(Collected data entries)
(* ===== verification/EndpointApi.v ===== *)
(** * The HTTP interface (src/manager/endpoint.rs)

    The handlers of the allocation, deletion and status routes over the proxy manager, the layers
    around them, and the service made of both: a request is shed when too many are under way, its
    handler is dropped when it takes too long, and every response is counted.  What axum matches
    and parses, and when tower sheds and times out, is given by axum and tower. *)

From S2P Require Import Prelude RustInt Types Consts Rpc ProxyManager FrontLaws ProxyProps.
Local Open Scope Z_scope.

(** The status codes the service answers with; [OtherStatus] is one that axum answers by itself. *)
Inductive StatusCode : Type :=
| OK
| BAD_REQUEST
| NOT_ACCEPTABLE
| REQUEST_TIMEOUT
| SERVICE_UNAVAILABLE
| INTERNAL_SERVER_ERROR
| OtherStatus (code : Z).

#[global] Instance StatusCode_eq_dec : EqDecision StatusCode.
Proof. solve_decision. Defined.

Definition status_u16 (c : StatusCode) : Z :=
  match c with
  | OK => 200
  | BAD_REQUEST => 400
  | NOT_ACCEPTABLE => 406
  | REQUEST_TIMEOUT => 408
  | SERVICE_UNAVAILABLE => 503
  | INTERNAL_SERVER_ERROR => 500
  | OtherStatus code => code
  end.

(** A response: a bare status, the body of an allocation, or a status with a text. *)
Inductive Response : Type :=
| Status (code : StatusCode)
| JsonBody (res : AllocateResponse)
| TextBody (code : StatusCode) (text : string).

Definition response_status (r : Response) : StatusCode :=
  match r with Status c | TextBody c _ => c | JsonBody _ => OK end.

(** ** Handlers *)

Section Handlers.
Context {M : Type} `{ManagerApi M} {P : Type} `{PoolApi P}.

(** The handlers, with the front locked. *)
Definition delete_proxy (mgr : ProxyManager M P) (port : Z) (session : string)
  : fate Response * ProxyManager M P :=
  match delete_udp_proxy port session mgr with
  | (Returned (Ok _), mgr) => (Returned (Status OK), mgr)
  | (Returned (Err _), mgr) =>
      match delete_tcp_proxy port session mgr with
      | (Returned (Ok _), mgr) => (Returned (Status OK), mgr)
      | (Returned (Err _), mgr) => (Returned (Status BAD_REQUEST), mgr)
      | (Panicked, mgr) => (Panicked, mgr)
      | (Dropped, mgr) => (Dropped, mgr)
      end
  | (Panicked, mgr) => (Panicked, mgr)
  | (Dropped, mgr) => (Dropped, mgr)
  end.

Definition status_proxy : Response := Status OK.

Definition allocate_proxy (lookup : string -> Z -> result string (list SocketAddr))
  (manager : ProxyManager M P) (body : AllocateRequest) : fate Response * ProxyManager M P :=
  match create_proxy lookup body manager with
  | (Returned (Ok res), manager) => (Returned (JsonBody res), manager)
  | (Returned (Err _), manager) => (Returned (Status NOT_ACCEPTABLE), manager)
  | (Panicked, manager) => (Panicked, manager)
  | (Dropped, manager) => (Dropped, manager)
  end.
End Handlers.

(** ** Errors of the middleware *)

(** A [BoxError] is tower's timeout, its load shedding, or another error with its text. *)
Inductive BoxError : Type :=
| Elapsed
| Overloaded
| OtherBox (text : string).

Definition handle_error (error : BoxError) : Response :=
  match error with
  | Elapsed => TextBody REQUEST_TIMEOUT "request timed out"
  | Overloaded => TextBody SERVICE_UNAVAILABLE "service is overloaded, try again later"
  | OtherBox e => TextBody INTERNAL_SERVER_ERROR (String.append "Unhandled internal error: " e)
  end.

(** ** Metrics *)

(** [str::contains]. *)
Fixpoint str_contains (s pat : string) : bool :=
  String.prefix pat s || match s with EmptyString => false | String.String _ s' => str_contains s' pat end.

Record HttpRequest : Type := mkHttpRequest {
  rq_matched_path : option string;
  rq_uri_path : string;
  rq_method : string
}.

(** The labels of the two request metrics. *)
Record http_labels : Type := mkLabels { lb_method : string; lb_path : string; lb_status : string }.

(** [http_metrics] around a service [next] with state [S]: what becomes of the request, and the
    labels recorded. *)
Definition http_metrics {S : Type} (METRICS_EXPOSE_PATH : string) (req : HttpRequest)
  (next : S -> fate Response * S) (s : S) : fate Response * S * list http_labels :=
  let path := match rq_matched_path req with Some m => m | None => rq_uri_path req end in
  if str_contains path METRICS_EXPOSE_PATH then (next s, [])
  else
    match next s with
    | (Returned response, s') =>
        let status := uint_to_string (status_u16 (response_status response)) in
        (Returned response, s', [mkLabels (rq_method req) path status])
    | (f, s') => (f, s', [])
    end.

(** ** The service *)

(** What axum makes of a request: the route it matches, with what the extractors read from the path
    and the body, or an answer of its own. *)
Inductive routed : Type :=
| ToAllocate (body : AllocateRequest)
| ToDelete (port : Z) (session : string)
| ToStatus
| Rejected (code : Z).

(** What becomes of a request around its handler: [ad_shed], too many requests are under way;
    [ad_lock], what awaiting the front's lock gives; [ad_gone], the client closed the connection,
    when the handler is dropped, which is otherwise the timeout. *)
Record admission : Type := mkAdmission {
  ad_shed : bool;
  ad_lock : awaited unit;
  ad_gone : bool
}.

Section Service.
Context {M : Type} `{ManagerApi M} {P : Type} `{PoolApi P}.

(** A handler with the lock it takes first. *)
Definition with_lock (lock : awaited unit)
  (handler : ProxyManager M P -> fate Response * ProxyManager M P) (proxy : ProxyManager M P)
  : fate Response * ProxyManager M P :=
  match lock with Answer _ => handler proxy | Interrupted => (Dropped, proxy) end.

Definition handle (lookup : string -> Z -> result string (list SocketAddr)) (ad : admission)
  (r : routed) (proxy : ProxyManager M P) : fate Response * ProxyManager M P :=
  match r with
  | ToAllocate body => with_lock (ad_lock ad) (fun proxy => allocate_proxy lookup proxy body) proxy
  | ToDelete port session => with_lock (ad_lock ad) (fun proxy => delete_proxy proxy port session) proxy
  | ToStatus => (Returned status_proxy, proxy)
  | Rejected code => (Returned (Status (OtherStatus code)), proxy)
  end.

(** The error handling, load shedding, concurrency limit and timeout layers. *)
Definition limited (ad : admission) (next : ProxyManager M P -> fate Response * ProxyManager M P)
  (proxy : ProxyManager M P) : fate Response * ProxyManager M P :=
  if ad_shed ad then (Returned (handle_error Overloaded), proxy)
  else
    match next proxy with
    | (Dropped, proxy) =>
        (if ad_gone ad then Dropped else Returned (handle_error Elapsed), proxy)
    | r => r
    end.

(** [AllocatorService::new]: the service for one request. *)
Definition AllocatorService_new (METRICS_EXPOSE_PATH : string)
  (lookup : string -> Z -> result string (list SocketAddr)) (route : HttpRequest -> routed)
  (req : HttpRequest) (ad : admission) (proxy : ProxyManager M P)
  : fate Response * ProxyManager M P * list http_labels :=
  http_metrics METRICS_EXPOSE_PATH req (limited ad (handle lookup ad (route req))) proxy.
End Service.

(** The routes and layers of [AllocatorService::new]: axum refuses some paths with a panic
    ([accepts]), and tower some limits ([permits]). *)
Definition AllocatorService_builds (accepts : list string -> bool) (permits : Z -> bool)
  (var : string -> result unit string) : outcome unit :=
  if accepts [ALLOCATE_PATH var; DELETE_PATH var; STATUS_PATH var]
     && permits (HTTP_REQUEST_CONCURRENT_NUM var)
  then Ret tt else Panic.

(** [AllocatorService::start]: what binding the listener and serving it give. *)
Definition AllocatorService_start (bind serve : result string unit) : result string unit :=
  match bind with Ok _ => serve | Err e => Err e end.

(** ** Properties *)

Section Props.
Context {M : Type} `{ManagerLaws M} {P : Type} `{PoolLaws P}.

Implicit Types (mgr : ProxyManager M P).

(** Whether the front knows an endpoint of the session on the port. *)
Definition knows mgr (port : Z) (sid : string) : bool :=
  bool_decide (is_Some (pm_udp_endpoints mgr !! mkSession port sid)
               \/ is_Some (pm_tcp_endpoints mgr !! mkSession port sid)).

(** A deletion in the per-session mode is answered 200 exactly when the front knows the session's
    UDP or TCP endpoint on that port, and 400 otherwise, or its handler is dropped while the
    manager is asked; it never panics and never changes the front's tables. *)
Lemma delete_proxy_answer port sid mgr :
  mgr_ok (pm_tx mgr) -> pm_udp_mode mgr = PerSession ->
  let '(f, mgr') := delete_proxy mgr port sid in
  mgr' = set_tx mgr (pm_tx mgr') /\
  (f = Returned (Status (if knows mgr port sid then OK else BAD_REQUEST))
   \/ f = Dropped /\ knows mgr port sid = true).
Proof.
  intros Hok Hmode. unfold delete_proxy, knows.
  destruct (pm_udp_endpoints mgr !! mkSession port sid) as [e|] eqn:Ek.
  - destruct (asked_deletion _ _ _ _ Hok (delete_udp_asks _ _ _ _ Hmode Ek)) as (tx & Hr & Hs & _).
    destruct (delete_udp_proxy port sid mgr) as [r s]. cbn in Hr, Hs. subst s.
    rewrite bool_decide_eq_true_2 by eauto.
    destruct Hr as [[-> _]|[-> _]]; (split; [done|]); [by left|by right].
  - rewrite delete_udp_unknown by done.
    destruct (pm_tcp_endpoints mgr !! mkSession port sid) as [e|] eqn:Et.
    + destruct (asked_deletion _ _ _ _ Hok (delete_tcp_asks _ _ _ _ Et)) as (tx & Hr & Hs & _).
      destruct (delete_tcp_proxy port sid mgr) as [r s]. cbn in Hr, Hs. subst s.
      rewrite bool_decide_eq_true_2 by eauto.
      destruct Hr as [[-> _]|[-> _]]; (split; [done|]); [by left|by right].
    + rewrite delete_tcp_unknown by done. rewrite bool_decide_eq_false_2 by naive_solver.
      split; [by destruct mgr|by left].
Qed.

(** What a request may be answered with, by its route. *)
Definition expected mgr (r : routed) (response : Response) : Prop :=
  match r with
  | ToAllocate _ => response = Status NOT_ACCEPTABLE \/ exists res, response = JsonBody res
  | ToDelete port sid => response = Status (if knows mgr port sid then OK else BAD_REQUEST)
  | ToStatus => response = Status OK
  | Rejected code => response = Status (OtherStatus code)
  end.

Lemma handle_expected lookup ad r mgr :
  mgr_ok (pm_tx mgr) -> pm_udp_mode mgr = PerSession ->
  let '(f, mgr') := handle lookup ad r mgr in
  match f with
  | Returned response => expected mgr r response
  | Panicked => ad_lock ad = Answer tt /\
      exists body, r = ToAllocate body /\ is_ok (parse_u16 (target_udp_port body)) = false
  | Dropped => (exists body, r = ToAllocate body) \/ (exists port sid, r = ToDelete port sid)
  end /\ (ad_lock ad = Interrupted \/ r = ToStatus -> mgr' = mgr).
Proof.
  intros Hok Hmode. destruct r as [body|port sid| |code]; cbn [handle with_lock expected];
    [| |by split..].
  - unfold with_lock. destruct (ad_lock ad) as [[]|]; [|split; [eauto|done]]. unfold allocate_proxy.
    pose proof (create_no_panic lookup body mgr) as Hp.
    destruct (create_proxy lookup body mgr) as [[[res|e]| |] mgr'];
      (split; [|by intros [[=]|[=]]]); [eauto|eauto| |eauto].
    split; [done|]. exists body. split; [done|]. destruct (is_ok _) eqn:E; [|done].
    exfalso. apply Hp; [congruence|done|done].
  - unfold with_lock. destruct (ad_lock ad) as [[]|]; [|split; [eauto|done]].
    pose proof (delete_proxy_answer port sid mgr Hok Hmode) as Ha.
    destruct (delete_proxy mgr port sid) as [f mgr'].
    destruct Ha as [_ [->|[-> _]]]; (split; [eauto|by intros [[=]|[=]]]).
Qed.

(** C27: every request in the per-session mode, whatever its route and however it is cut off, is either
    answered once, or its client is gone, or its handler panicked, which only an allocation with a
    bad UDP port does.  A request that is shed is answered 503 and one that takes too long 408; any
    other gets the answer of its route.  A request that is shed, or dropped before it has the lock,
    changes nothing.  Each answer is recorded once, with its status, except on the metrics path. *)
Theorem service_answers expose lookup route req ad mgr :
  mgr_ok (pm_tx mgr) -> pm_udp_mode mgr = PerSession ->
  let path := default (rq_uri_path req) (rq_matched_path req) in
  let '(f, mgr', recorded) := AllocatorService_new expose lookup route req ad mgr in
  match f with
  | Returned response =>
      (if ad_shed ad then response = handle_error Overloaded
       else response = handle_error Elapsed \/ expected mgr (route req) response) /\
      recorded = if str_contains path expose then []
                 else [mkLabels (rq_method req) path
                         (uint_to_string (status_u16 (response_status response)))]
  | Panicked => recorded = [] /\ exists body,
      route req = ToAllocate body /\ is_ok (parse_u16 (target_udp_port body)) = false
  | Dropped => recorded = [] /\ ad_gone ad = true
  end /\ (ad_shed ad = true \/ ad_lock ad = Interrupted -> mgr' = mgr).
Proof.
  intros Hok Hmode. cbn zeta. unfold AllocatorService_new, http_metrics, limited.
  change (match rq_matched_path req with Some m => m | None => rq_uri_path req end)
    with (default (rq_uri_path req) (rq_matched_path req)).
  pose proof (handle_expected lookup ad (route req) mgr Hok Hmode) as Hh.
  destruct (ad_shed ad); [by destruct (str_contains _ expose)|].
  destruct (handle lookup ad (route req) mgr) as [[response| |] mgr'];
    [|destruct Hh as [(_ & body & ? & ?) Hsame]|destruct Hh as [_ Hsame]; destruct (ad_gone ad)];
    destruct (str_contains _ expose); naive_solver.
Qed.
End Props.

What is required
Proceeding from the line containing "Definition limited (ad" through the line containing "UDP or TCP endpoint", transcribe the lines above exactly, both end lines included.

Exercise answer
Definition limited (ad : admission) (next : ProxyManager M P -> fate Response * ProxyManager M P)
  (proxy : ProxyManager M P) : fate Response * ProxyManager M P :=
  if ad_shed ad then (Returned (handle_error Overloaded), proxy)
  else
    match next proxy with
    | (Dropped, proxy) =>
        (if ad_gone ad then Dropped else Returned (handle_error Elapsed), proxy)
    | r => r
    end.

(** [AllocatorService::new]: the service for one request. *)
Definition AllocatorService_new (METRICS_EXPOSE_PATH : string)
  (lookup : string -> Z -> result string (list SocketAddr)) (route : HttpRequest -> routed)
  (req : HttpRequest) (ad : admission) (proxy : ProxyManager M P)
  : fate Response * ProxyManager M P * list http_labels :=
  http_metrics METRICS_EXPOSE_PATH req (limited ad (handle lookup ad (route req))) proxy.
End Service.

(** The routes and layers of [AllocatorService::new]: axum refuses some paths with a panic
    ([accepts]), and tower some limits ([permits]). *)
Definition AllocatorService_builds (accepts : list string -> bool) (permits : Z -> bool)
  (var : string -> result unit string) : outcome unit :=
  if accepts [ALLOCATE_PATH var; DELETE_PATH var; STATUS_PATH var]
     && permits (HTTP_REQUEST_CONCURRENT_NUM var)
  then Ret tt else Panic.

(** [AllocatorService::start]: what binding the listener and serving it give. *)
Definition AllocatorService_start (bind serve : result string unit) : result string unit :=
  match bind with Ok _ => serve | Err e => Err e end.

(** ** Properties *)

Section Props.
Context {M : Type} `{ManagerLaws M} {P : Type} `{PoolLaws P}.

Implicit Types (mgr : ProxyManager M P).

(** Whether the front knows an endpoint of the session on the port. *)
Definition knows mgr (port : Z) (sid : string) : bool :=
  bool_decide (is_Some (pm_udp_endpoints mgr !! mkSession port sid)
               \/ is_Some (pm_tcp_endpoints mgr !! mkSession port sid)).

(** A deletion in the per-session mode is answered 200 exactly when the front knows the session's
    UDP or TCP endpoint on that port, and 400 otherwise, or its handler is dropped while the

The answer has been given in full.